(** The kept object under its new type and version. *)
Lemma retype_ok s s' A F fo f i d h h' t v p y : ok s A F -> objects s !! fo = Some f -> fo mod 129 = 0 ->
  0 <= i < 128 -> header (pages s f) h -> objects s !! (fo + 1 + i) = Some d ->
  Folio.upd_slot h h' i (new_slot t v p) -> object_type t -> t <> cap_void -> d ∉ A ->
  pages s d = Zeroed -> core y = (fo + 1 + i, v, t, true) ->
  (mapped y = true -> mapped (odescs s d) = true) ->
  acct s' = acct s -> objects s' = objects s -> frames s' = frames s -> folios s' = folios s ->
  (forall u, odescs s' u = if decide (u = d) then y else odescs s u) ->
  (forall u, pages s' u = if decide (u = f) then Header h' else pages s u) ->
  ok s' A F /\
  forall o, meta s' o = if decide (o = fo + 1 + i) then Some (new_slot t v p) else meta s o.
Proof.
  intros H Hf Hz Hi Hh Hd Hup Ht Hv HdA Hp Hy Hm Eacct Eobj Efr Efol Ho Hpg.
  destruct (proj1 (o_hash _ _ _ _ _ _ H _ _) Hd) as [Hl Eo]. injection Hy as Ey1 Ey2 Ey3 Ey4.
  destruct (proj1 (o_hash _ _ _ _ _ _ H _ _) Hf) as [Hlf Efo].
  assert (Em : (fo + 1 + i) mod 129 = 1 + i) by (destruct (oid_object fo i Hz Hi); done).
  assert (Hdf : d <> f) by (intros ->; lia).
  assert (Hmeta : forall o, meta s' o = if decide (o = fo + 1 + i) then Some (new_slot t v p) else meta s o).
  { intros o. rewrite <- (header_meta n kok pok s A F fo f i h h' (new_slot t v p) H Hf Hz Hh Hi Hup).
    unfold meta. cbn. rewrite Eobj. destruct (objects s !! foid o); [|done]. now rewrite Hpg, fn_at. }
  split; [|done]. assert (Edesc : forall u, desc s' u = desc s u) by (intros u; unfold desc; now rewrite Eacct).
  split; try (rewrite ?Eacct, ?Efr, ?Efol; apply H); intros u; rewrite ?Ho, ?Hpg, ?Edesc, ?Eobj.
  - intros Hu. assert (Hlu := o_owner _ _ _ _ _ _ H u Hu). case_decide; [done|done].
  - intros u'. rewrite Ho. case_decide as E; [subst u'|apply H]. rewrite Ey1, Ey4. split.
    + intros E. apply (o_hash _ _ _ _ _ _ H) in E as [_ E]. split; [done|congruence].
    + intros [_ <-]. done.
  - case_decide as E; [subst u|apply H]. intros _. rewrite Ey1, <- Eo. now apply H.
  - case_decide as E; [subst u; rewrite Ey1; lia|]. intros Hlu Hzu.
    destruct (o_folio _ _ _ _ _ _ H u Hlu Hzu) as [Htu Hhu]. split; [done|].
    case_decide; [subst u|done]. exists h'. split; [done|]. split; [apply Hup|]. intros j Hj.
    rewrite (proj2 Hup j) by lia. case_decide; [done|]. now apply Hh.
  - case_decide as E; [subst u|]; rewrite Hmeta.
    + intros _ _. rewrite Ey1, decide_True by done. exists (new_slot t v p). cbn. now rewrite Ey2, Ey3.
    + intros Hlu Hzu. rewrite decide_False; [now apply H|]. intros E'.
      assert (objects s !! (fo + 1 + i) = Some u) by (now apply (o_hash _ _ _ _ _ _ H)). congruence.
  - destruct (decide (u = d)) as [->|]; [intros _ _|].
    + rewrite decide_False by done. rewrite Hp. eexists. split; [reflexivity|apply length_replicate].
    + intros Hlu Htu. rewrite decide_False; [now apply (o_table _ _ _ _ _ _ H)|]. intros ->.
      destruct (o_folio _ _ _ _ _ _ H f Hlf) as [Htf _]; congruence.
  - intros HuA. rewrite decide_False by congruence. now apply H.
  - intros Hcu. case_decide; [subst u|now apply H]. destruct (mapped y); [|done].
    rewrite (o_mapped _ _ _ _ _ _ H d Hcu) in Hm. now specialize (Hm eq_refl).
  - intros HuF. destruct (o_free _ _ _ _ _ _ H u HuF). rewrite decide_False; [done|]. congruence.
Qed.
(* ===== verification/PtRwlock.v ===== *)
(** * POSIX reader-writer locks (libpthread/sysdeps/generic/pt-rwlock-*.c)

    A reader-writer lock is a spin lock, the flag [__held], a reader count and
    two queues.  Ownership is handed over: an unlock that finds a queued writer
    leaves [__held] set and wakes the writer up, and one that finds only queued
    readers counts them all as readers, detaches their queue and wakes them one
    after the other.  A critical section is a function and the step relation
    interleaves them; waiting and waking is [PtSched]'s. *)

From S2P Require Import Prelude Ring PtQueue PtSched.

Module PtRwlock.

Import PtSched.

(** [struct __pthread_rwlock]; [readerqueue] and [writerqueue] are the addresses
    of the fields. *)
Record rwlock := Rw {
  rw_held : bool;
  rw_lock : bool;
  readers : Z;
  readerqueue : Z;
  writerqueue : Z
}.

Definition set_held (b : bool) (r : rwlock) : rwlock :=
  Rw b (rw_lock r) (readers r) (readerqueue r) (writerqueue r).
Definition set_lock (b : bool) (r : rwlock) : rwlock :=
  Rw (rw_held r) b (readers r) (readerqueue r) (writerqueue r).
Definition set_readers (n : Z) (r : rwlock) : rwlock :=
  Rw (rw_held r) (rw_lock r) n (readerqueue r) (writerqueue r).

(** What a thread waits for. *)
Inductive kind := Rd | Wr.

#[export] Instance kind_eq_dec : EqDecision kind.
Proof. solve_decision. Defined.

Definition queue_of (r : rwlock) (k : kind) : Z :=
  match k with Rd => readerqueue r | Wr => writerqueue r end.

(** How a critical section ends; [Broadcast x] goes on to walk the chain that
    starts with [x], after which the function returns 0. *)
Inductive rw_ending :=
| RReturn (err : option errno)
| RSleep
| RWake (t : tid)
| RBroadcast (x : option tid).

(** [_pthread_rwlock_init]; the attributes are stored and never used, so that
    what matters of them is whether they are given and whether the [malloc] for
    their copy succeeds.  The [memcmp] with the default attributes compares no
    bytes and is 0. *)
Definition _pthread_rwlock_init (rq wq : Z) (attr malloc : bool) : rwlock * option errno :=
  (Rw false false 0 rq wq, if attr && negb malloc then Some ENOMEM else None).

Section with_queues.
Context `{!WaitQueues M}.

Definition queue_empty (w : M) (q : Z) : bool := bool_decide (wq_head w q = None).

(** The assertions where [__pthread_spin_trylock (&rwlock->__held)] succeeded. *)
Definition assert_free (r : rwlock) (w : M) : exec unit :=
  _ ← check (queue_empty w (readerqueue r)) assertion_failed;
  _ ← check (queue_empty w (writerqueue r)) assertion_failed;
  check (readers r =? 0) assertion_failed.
##############################
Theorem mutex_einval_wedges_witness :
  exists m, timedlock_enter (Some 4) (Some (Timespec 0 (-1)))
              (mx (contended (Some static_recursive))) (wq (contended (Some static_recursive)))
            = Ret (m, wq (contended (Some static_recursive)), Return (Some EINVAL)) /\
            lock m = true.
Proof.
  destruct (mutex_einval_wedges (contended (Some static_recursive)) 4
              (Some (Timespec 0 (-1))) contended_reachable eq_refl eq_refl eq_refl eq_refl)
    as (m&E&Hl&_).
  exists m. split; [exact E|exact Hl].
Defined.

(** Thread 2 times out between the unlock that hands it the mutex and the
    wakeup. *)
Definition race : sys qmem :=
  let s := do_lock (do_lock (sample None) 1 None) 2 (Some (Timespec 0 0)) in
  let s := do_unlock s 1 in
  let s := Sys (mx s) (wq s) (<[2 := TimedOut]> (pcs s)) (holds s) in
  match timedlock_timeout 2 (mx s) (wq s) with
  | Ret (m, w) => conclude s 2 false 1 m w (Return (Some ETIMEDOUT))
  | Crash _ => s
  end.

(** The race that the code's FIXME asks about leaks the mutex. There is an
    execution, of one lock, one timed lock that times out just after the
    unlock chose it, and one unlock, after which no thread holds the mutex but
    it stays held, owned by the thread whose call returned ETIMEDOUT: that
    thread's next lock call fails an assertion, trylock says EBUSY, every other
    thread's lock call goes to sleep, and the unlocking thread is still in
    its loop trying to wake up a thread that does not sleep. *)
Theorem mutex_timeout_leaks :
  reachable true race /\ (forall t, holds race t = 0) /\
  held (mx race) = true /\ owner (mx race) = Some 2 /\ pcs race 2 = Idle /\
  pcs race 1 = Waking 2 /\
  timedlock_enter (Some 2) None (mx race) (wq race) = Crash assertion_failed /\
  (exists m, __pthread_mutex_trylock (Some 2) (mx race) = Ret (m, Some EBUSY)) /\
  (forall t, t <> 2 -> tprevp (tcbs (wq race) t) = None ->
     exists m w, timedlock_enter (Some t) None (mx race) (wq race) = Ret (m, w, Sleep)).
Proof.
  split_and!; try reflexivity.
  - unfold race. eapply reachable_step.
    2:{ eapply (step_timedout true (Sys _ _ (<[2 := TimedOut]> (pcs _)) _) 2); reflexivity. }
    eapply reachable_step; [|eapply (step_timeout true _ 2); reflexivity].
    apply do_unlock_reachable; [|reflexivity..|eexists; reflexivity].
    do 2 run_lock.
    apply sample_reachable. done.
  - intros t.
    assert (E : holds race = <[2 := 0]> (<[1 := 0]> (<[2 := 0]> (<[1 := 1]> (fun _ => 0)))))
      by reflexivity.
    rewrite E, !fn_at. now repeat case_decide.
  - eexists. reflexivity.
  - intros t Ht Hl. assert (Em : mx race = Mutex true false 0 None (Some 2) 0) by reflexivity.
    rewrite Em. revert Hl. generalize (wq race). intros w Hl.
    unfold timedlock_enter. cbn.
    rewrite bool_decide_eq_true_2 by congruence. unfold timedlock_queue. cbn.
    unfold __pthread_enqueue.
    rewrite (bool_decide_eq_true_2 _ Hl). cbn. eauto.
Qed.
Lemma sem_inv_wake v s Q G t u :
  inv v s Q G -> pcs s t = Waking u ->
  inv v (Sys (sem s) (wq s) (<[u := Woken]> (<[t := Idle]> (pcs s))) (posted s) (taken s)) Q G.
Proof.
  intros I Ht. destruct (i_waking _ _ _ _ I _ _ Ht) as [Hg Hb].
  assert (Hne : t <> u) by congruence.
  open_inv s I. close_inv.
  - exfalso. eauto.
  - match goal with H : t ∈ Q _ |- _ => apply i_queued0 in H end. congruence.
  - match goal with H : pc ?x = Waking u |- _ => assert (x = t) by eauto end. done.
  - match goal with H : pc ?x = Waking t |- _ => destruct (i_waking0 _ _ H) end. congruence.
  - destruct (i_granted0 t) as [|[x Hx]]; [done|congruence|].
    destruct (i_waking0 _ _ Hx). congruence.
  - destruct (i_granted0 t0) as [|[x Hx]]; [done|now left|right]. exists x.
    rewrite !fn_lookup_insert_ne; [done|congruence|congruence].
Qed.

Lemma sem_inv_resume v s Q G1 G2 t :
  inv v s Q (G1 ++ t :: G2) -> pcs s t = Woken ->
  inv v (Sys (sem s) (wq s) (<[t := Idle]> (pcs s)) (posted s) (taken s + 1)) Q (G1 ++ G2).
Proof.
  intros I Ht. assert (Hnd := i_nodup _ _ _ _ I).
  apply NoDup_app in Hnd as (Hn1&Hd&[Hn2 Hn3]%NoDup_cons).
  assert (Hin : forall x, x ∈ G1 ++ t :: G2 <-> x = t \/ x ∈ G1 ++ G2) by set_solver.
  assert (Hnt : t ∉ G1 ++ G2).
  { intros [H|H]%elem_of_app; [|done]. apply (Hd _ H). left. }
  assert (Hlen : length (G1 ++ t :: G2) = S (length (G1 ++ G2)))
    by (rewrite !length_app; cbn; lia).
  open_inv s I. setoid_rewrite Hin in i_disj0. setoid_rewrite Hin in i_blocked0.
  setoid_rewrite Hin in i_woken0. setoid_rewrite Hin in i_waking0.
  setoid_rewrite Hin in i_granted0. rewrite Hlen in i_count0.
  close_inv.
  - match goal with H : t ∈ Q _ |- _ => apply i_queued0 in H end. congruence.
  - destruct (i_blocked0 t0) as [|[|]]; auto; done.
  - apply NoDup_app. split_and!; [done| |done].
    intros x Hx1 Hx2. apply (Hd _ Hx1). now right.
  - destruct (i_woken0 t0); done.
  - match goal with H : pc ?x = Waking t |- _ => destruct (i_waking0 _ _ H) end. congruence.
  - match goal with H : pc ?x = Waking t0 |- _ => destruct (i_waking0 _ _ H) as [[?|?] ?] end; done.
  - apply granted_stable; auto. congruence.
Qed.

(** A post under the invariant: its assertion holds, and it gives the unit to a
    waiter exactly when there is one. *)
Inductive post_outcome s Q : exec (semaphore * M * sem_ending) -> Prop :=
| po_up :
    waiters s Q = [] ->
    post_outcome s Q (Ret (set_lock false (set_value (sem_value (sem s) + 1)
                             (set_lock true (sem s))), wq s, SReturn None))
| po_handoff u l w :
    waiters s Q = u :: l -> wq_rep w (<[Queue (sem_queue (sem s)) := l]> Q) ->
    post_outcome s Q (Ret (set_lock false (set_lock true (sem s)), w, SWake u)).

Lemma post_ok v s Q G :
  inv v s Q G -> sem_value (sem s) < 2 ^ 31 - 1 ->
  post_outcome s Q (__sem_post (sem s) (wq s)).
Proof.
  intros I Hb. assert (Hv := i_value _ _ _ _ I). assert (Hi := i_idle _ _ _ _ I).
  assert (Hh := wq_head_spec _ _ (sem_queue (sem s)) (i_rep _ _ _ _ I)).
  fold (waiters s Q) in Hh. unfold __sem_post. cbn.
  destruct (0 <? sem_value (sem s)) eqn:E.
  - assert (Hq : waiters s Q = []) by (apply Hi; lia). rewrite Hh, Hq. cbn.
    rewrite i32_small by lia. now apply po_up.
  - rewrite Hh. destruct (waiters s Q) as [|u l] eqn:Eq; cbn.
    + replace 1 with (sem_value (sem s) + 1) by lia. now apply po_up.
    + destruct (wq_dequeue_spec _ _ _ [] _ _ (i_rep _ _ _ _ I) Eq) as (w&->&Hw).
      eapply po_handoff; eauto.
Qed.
##############################
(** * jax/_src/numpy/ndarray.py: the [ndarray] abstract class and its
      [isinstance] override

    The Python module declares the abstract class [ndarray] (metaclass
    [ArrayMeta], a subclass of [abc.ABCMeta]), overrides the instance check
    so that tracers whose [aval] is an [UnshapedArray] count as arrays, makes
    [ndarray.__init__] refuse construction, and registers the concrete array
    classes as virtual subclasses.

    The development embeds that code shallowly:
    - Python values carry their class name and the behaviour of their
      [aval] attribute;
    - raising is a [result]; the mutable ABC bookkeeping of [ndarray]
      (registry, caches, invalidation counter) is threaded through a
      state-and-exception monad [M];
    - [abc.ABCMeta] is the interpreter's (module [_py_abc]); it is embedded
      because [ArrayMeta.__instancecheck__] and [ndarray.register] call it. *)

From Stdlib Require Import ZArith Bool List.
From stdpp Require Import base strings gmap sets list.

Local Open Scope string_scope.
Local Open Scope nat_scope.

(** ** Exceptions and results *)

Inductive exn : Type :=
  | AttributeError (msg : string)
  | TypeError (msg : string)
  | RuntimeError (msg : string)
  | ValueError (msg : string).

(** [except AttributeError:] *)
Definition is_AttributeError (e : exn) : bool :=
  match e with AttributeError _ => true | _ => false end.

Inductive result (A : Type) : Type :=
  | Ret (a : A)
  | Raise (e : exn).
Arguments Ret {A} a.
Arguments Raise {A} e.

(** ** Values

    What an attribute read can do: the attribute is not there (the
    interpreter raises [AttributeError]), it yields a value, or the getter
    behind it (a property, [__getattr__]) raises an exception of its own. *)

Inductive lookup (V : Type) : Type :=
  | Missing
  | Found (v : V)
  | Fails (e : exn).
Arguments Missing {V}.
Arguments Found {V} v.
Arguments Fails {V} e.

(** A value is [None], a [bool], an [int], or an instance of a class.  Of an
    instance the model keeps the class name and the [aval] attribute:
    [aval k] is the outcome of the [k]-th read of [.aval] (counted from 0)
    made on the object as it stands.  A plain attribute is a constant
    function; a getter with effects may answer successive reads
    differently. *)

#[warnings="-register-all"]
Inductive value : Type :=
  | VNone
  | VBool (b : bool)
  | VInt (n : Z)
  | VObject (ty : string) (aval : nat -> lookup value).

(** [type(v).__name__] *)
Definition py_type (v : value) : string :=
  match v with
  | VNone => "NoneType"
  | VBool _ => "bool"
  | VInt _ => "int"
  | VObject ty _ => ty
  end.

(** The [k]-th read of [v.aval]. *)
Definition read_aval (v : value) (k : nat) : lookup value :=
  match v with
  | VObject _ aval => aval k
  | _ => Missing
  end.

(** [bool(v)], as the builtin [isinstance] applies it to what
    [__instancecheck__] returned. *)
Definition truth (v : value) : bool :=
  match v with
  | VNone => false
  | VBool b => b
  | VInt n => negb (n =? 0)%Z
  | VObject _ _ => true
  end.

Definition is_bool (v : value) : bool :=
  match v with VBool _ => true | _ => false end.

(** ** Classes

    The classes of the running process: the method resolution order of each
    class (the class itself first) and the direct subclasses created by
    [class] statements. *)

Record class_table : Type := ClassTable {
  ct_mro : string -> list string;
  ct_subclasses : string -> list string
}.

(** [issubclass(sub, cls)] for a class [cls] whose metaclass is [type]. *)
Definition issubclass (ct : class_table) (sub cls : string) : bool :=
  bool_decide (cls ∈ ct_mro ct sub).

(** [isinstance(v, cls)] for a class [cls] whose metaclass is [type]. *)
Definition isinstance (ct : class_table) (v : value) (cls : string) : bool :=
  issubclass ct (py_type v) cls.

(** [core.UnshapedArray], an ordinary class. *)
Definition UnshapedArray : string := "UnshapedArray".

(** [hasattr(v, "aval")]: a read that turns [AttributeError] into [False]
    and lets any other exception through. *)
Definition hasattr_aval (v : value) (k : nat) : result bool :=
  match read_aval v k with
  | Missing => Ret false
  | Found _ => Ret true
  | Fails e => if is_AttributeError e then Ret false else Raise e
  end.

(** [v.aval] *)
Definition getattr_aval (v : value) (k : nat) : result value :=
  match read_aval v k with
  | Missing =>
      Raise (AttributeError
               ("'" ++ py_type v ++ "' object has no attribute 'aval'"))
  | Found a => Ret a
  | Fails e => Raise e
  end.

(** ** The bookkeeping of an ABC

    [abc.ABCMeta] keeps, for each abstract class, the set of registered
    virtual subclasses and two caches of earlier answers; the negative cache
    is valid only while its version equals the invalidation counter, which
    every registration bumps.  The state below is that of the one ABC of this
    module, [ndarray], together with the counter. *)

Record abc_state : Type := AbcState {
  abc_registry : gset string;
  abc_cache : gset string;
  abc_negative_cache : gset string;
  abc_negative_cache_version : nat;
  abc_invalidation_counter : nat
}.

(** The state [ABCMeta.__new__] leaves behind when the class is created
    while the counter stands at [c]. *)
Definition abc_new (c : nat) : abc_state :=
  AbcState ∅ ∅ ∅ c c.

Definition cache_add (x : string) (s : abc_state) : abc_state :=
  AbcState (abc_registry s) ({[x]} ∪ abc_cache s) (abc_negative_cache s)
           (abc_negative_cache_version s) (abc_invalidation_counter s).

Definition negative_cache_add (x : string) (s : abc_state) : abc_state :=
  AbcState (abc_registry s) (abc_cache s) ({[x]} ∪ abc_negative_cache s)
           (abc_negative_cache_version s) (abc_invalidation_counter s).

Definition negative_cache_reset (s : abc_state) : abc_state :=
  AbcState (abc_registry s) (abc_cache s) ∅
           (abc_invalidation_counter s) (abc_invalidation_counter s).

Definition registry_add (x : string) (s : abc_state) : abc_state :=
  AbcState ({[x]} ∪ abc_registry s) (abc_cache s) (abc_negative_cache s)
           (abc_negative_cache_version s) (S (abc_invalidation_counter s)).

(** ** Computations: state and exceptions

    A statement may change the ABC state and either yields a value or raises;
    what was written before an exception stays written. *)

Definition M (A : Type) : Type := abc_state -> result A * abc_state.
##############################
Starting at the line with "exists m w, timedlock_enter" and ending at the line with "- intros t.", print each line of the listing above exactly, with no other lines.

     exists m w, timedlock_enter (Some t) None (mx race) (wq race) = Ret (m, w, Sleep)).
Proof.
  split_and!; try reflexivity.
  - unfold race. eapply reachable_step.
    2:{ eapply (step_timedout true (Sys _ _ (<[2 := TimedOut]> (pcs _)) _) 2); reflexivity. }
    eapply reachable_step; [|eapply (step_timeout true _ 2); reflexivity].
    apply do_unlock_reachable; [|reflexivity..|eexists; reflexivity].
    do 2 run_lock.
    apply sample_reachable. done.
  - intros t.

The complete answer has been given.